[Saved data entries]
◇ ◇ ◇
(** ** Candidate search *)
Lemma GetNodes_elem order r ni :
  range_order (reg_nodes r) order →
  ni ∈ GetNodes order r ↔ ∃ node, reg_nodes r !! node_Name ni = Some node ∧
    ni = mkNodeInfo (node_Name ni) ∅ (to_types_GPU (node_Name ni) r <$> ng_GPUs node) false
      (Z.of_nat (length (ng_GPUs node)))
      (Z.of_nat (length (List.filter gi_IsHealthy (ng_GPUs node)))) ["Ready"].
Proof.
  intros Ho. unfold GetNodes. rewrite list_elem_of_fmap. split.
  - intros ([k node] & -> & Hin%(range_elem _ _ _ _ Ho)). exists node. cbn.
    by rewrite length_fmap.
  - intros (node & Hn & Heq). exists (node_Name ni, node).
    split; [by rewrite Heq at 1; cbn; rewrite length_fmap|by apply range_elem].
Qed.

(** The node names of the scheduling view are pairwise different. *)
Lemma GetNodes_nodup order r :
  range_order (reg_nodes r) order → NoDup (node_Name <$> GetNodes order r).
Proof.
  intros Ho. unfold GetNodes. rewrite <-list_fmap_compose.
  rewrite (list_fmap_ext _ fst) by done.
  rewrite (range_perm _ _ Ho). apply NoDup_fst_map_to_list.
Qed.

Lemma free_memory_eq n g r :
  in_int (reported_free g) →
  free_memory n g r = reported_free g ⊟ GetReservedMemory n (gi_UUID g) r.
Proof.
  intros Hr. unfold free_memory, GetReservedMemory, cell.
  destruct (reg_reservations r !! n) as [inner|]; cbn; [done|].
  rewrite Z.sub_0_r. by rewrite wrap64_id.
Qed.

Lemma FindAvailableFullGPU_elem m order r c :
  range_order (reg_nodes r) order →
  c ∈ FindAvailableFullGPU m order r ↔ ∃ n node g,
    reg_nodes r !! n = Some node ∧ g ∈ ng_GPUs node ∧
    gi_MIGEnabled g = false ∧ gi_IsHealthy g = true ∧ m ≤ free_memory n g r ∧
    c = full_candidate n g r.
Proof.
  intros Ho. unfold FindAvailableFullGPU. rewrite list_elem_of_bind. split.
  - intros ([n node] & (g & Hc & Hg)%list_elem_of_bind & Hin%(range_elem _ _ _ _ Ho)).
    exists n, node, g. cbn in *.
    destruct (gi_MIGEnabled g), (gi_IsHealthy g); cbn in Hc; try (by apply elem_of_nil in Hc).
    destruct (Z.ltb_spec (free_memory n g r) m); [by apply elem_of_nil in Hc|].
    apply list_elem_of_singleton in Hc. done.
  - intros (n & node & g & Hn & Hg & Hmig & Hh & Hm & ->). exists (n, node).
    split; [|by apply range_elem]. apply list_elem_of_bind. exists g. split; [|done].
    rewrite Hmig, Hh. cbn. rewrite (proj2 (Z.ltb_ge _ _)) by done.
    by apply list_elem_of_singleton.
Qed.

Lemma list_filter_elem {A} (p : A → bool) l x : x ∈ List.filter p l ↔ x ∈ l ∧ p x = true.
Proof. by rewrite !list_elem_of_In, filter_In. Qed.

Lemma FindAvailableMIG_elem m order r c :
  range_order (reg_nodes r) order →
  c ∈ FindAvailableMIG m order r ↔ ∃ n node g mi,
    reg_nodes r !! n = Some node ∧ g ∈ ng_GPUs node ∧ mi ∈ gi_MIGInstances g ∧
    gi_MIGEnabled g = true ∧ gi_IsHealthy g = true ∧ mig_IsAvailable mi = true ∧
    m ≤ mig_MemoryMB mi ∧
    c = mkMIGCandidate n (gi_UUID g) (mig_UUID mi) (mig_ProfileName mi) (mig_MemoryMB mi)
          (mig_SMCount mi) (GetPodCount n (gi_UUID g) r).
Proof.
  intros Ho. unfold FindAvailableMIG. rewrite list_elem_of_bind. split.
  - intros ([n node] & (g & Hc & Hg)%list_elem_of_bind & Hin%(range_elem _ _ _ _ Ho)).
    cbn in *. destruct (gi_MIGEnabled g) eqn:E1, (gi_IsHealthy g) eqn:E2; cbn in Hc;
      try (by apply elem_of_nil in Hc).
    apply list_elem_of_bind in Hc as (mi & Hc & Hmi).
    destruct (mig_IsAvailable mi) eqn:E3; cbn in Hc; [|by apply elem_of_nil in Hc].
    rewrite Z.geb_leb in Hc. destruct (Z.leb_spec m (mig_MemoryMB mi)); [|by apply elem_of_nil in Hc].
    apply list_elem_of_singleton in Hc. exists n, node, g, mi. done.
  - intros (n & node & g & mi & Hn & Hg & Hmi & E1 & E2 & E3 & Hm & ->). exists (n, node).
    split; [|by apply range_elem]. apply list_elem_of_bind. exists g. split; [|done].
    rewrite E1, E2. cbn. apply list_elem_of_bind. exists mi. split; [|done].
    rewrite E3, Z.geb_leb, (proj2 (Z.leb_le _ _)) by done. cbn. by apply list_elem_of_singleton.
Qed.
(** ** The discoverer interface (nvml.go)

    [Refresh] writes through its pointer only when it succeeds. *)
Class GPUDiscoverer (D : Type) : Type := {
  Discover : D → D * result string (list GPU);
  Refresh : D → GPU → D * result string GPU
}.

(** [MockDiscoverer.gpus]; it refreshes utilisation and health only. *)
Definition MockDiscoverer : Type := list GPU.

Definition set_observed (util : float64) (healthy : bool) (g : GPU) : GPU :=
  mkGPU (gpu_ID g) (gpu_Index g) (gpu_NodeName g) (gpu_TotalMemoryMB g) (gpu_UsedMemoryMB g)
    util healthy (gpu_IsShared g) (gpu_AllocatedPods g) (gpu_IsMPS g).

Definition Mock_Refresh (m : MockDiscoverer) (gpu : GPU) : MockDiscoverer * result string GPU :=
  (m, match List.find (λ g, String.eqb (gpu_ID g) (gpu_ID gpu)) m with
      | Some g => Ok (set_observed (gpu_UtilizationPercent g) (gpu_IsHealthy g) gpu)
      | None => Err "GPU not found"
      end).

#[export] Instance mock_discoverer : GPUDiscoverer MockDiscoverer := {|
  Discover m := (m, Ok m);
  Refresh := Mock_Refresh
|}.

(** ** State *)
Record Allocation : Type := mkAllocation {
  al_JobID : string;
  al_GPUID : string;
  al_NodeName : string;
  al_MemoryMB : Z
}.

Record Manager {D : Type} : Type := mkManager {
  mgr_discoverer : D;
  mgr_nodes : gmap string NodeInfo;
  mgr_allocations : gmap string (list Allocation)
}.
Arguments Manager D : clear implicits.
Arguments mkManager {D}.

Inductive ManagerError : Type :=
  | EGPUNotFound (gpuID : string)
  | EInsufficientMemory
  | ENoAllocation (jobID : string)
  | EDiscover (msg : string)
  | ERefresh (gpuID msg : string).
◇ ◇ ◇
* [DIRECTIONS]
For the string "order", go through the entries above and copy each line where it occurs.

* [SOLUTION TO THIS TASK]
Lemma GetNodes_elem order r ni :
  range_order (reg_nodes r) order →
  ni ∈ GetNodes order r ↔ ∃ node, reg_nodes r !! node_Name ni = Some node ∧
Lemma GetNodes_nodup order r :
  range_order (reg_nodes r) order → NoDup (node_Name <$> GetNodes order r).
Lemma FindAvailableFullGPU_elem m order r c :
  range_order (reg_nodes r) order →
  c ∈ FindAvailableFullGPU m order r ↔ ∃ n node g,
Lemma FindAvailableMIG_elem m order r c :
  range_order (reg_nodes r) order →
  c ∈ FindAvailableMIG m order r ↔ ∃ n node g mi,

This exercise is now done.